6. İlgili alanlarda en az 200 spermatozoa ve kahverengi peroksidaz pozitif lökosit sayısını saymak için elektronik sayaç sistemini kullanın.

5. Peroksidaz pozitif lökosit konsantrasyonunun hesaplanması

1. Aşağıdaki formülü kullanarak peroksidaz pozitif lökositlerin konsantrasyonunu hesaplayın:
   

Yukarıda belirtilen prosedürün uygulanmasının ardından, santrifüj tüpündeki reaktan sıklıkla yarı saydam, yanardöner bir görünüm gösterir (Şekil 1). Açıkça kahverengi bir rengin tespit edilmesi, lökositlerin potansiyel degranülasyonunu ortaya çıkarır ve bu da sıvı lekelenmesine neden olabilir. Sonuç olarak, boyama işlemi başarısız olabilir ve bu da yeniden test etmek için yeniden boyamayı veya yeni bir semen örneği toplamayı gerekli kılar21.

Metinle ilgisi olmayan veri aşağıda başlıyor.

Lemma probed_core h h' b q i : same_core h h' -> probed h b q i -> probed h' b q i.
Proof.
  intros Hs (k & Hk & Hb & Hu). specialize (Hs q). rewrite Hk in Hs. destruct (h' !! q) as [k'|] eqn:E; [|done].
  injection Hs as Ha Hb'. exists k'. split; [done|]. by rewrite Ha, Hb'.
Qed.

(** Changes of a probe that is not in the list. *)
Lemma kp_inv_outside s ps rs p k : kp_inv s ps rs -> p ∉ ps -> p ∉ rs -> kp_inv (mk_kps (kp_list s) (<[p := k]> (kprobes s)) (bks s) (stack s)) ps rs.
Proof.
  intros [H1 H2 H3 H4 H5 H6 H7] Hp Hr.
  assert (Hpr : forall q i, q ∈ rs -> probed (kprobes s) (bks s) q i -> probed (<[p := k]> (kprobes s)) (bks s) q i).
  { intros q i Hq (x & Hx & Hx'). exists x. split; [|done]. rewrite lookup_insert_ne; [done|]. by intros ->. }
  split; cbn; [|done|done|done| |done|].
  - eapply klist_ext; [exact H1|]. intros q Hq. rewrite lookup_insert_ne; [done|]. by intros ->.
  - intros q Hq. destruct (H5 q Hq) as [i Hi]. exists i. by apply Hpr.
  - intros i a Hi. destruct (H7 i a Hi) as (q & Hq & Hqi). exists q. split; [done|]. by apply Hpr.
Qed.

(** Changes of links. *)
Lemma kp_inv_relink s ps rs hd h ps' : kp_inv s ps rs -> klist h hd ps' -> NoDup ps' -> same_core (kprobes s) h ->
  kp_inv (mk_kps hd h (bks s) (stack s)) ps' rs.
Proof.
  intros [H1 H2 H3 H4 H5 H6 H7] Hl Hn Hs. split; cbn; [done|done|done|done| |done|].
  - intros q Hq. destruct (H5 q Hq) as [i Hi]. exists i. by eapply probed_core.
  - intros i a Hi. destruct (H7 i a Hi) as (q & Hq & Hqi). exists q. split; [done|]. by eapply probed_core.
Qed.

(** The probe [p] joins the list. *)
Lemma kp_inv_add s ps p k : kp_inv s ps (p :: ps) -> p ∉ ps -> p <> NULL -> kprobes s !! p = Some k ->
  exists s', kplist_add p s = Done (tt, s') /\ kp_inv s' (p :: ps) (p :: ps) /\ bks s' = bks s /\ same_core (kprobes s) (kprobes s').
Proof.
  intros HI Hp Hnull Hk. unfold kplist_add. rewrite (bind_Done (gets kp_list) _ s _ s eq_refl), (bind_Done _ _ _ _ _ (upd_kp_ok p k _ s Hk)).
  exists (mk_kps p (<[p := with_kp_next (kp_list s) k]> (kprobes s)) (bks s) (stack s)).
  split; [reflexivity|]. split; [|split; [done|by apply same_core_next]].
  apply (kp_inv_relink s ps); [done| |constructor; [done|apply HI]|by apply same_core_next].
  split; [done|]. split; [done|]. exists (with_kp_next (kp_list s) k). split; [apply lookup_insert_eq|]. cbn. eapply klist_ext; [apply HI|].
  intros q Hq. rewrite lookup_insert_ne; [done|]. by intros ->.
Qed.

(** The breakpoint of a new probe. *)
Lemma bk_Done {A} (m : M bkstate A) s a b : m (bks s) = Done (a, b) -> bk m s = Done (a, mk_kps (kp_list s) (kprobes s) b (stack s)).
Proof. intros E. unfold bk, zoom. by rewrite E. Qed.

Lemma in_use_insert s s' i y j a : pool s' = <[i := y]> (pool s) -> j <> i -> in_use s' j a <-> in_use s j a.
Proof. intros E Hj. unfold in_use. by rewrite E, list_lookup_insert_ne. Qed.

Lemma in_use_pool s i a : in_use s i a -> is_Some (pool s !! i).
Proof. intros (x & Hx & _). by exists x. Qed.
(* ===== verification/SamplingProps.v ===== *)
(** * The sampling profiler: correctness

    The buffer holds the sampled addresses; [sampling_stats] counts the samples of every symbol
    and sorts the symbols by their counts; the command of the debugger shows them. *)

From S2P Require Import Prelude Bytes BytesProps Sort SortProps WordArray Ksym Breakpoint Kprobes KprobesProps Sampling.

(** ** Counting *)

Lemma filter_none {A} (P : A -> Prop) `{!forall x, Decision (P x)} (l : list A) : Forall (fun x => ~ P x) l -> filter P l = [].
Proof. induction 1 as [|x l Hx _ IH]; [done|]. by rewrite filter_cons, decide_False. Qed.

(** The number of samples of an interval of addresses. *)
Definition samples (lo hi : Z) (pcs : list Z) : Z := Z.of_nat (length (filter (fun pc => lo <= pc < hi) pcs)).

Lemma samples_cons lo hi pc pcs : samples lo hi (pc :: pcs) = (if decide (lo <= pc < hi) then 1 else 0) + samples lo hi pcs.
Proof. unfold samples. rewrite filter_cons. case_decide; cbn [length]; lia. Qed.

Lemma samples_range lo hi pcs : 0 <= samples lo hi pcs <= Z.of_nat (length pcs).
Proof. unfold samples. pose proof (length_filter (fun pc => lo <= pc < hi) pcs). lia. Qed.

Lemma samples_zeros lo hi pcs k : 0 < lo -> samples lo hi (pcs ++ replicate k 0) = samples lo hi pcs.
Proof.
  intros Hlo. unfold samples. rewrite filter_app, (filter_none _ (replicate k 0)), app_nil_r; [done|]. apply Forall_replicate. lia.
Qed.

#[export] Instance samples_perm lo hi : Proper ((≡ₚ) ==> eq) (samples lo hi).
Proof. intros l l' H. unfold samples. by rewrite H. Qed.

(** A part of a list in order is in order. *)
Lemma filter_ordered {A} (P : A -> Prop) `{!forall x, Decision (P x)} (R : A -> A -> Prop) (l : list A) :
  (forall (i j : nat) x y, (i < j)%nat -> l !! i = Some x -> l !! j = Some y -> R x y) ->
  forall (i j : nat) x y, (i < j)%nat -> filter P l !! i = Some x -> filter P l !! j = Some y -> R x y.
Proof.
  induction l as [|a l IH]; intros Ho; [done|].
  assert (Ho' : forall (i j : nat) x y, (i < j)%nat -> l !! i = Some x -> l !! j = Some y -> R x y) by (intros i j x y Hij; apply (Ho (S i) (S j)); lia).
  rewrite filter_cons. case_decide; [|by apply IH]. intros [|i] [|j] x y Hij Hx Hy; [lia| |lia|].
  - injection Hx as <-. change (filter P l !! j = Some y) in Hy. apply list_elem_of_lookup_2, list_elem_of_filter in Hy as [_ Hy]. apply list_elem_of_lookup in Hy as [k Hk]. apply (Ho 0%nat (S k)); [lia|done|done].
  - apply (IH Ho' i j); [lia|done|done].
Qed.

Peroksidaz pozitif lökositler, boyanmamış sıradan yuvarlak hücrelerle kontrast oluşturan kahverengi bir renk tonu sergilediler (Şekil 2, sıradan slayt). Daha sonra, mevcut mikroskop alanı altındaki her spermatozoon ve kahverengi lökosit, sürekli gözlem ve çetele için tamamen yeni bir alana geçmeden önce sayıldı. Optimum doğruluğu sağlamak için, en az 200 spermatozoa ve ilgili görüş alanında bulunan lökositleri saymak gerekir.

Şekil 1: Reaktan çözeltisi. Reaksiyon sürecini tamamlayan reaktan, yarı saydam yanardöner bir sıvıdır. Bu rakamın daha büyük bir sürümünü görüntülemek için lütfen buraya tıklayın.

Resim 2: Optik mikroskop altında gözlem (normal slayt). (A) Peroksidaz pozitif lökosit ve (B) 10 x 40 büyütmeli optik mikroskopta gözlenen sıradan yuvarlak hücre. Bu rakamın daha büyük bir sürümünü görüntülemek için lütfen buraya tıklayın.

Yazarların açıklayacak hiçbir şeyi yok.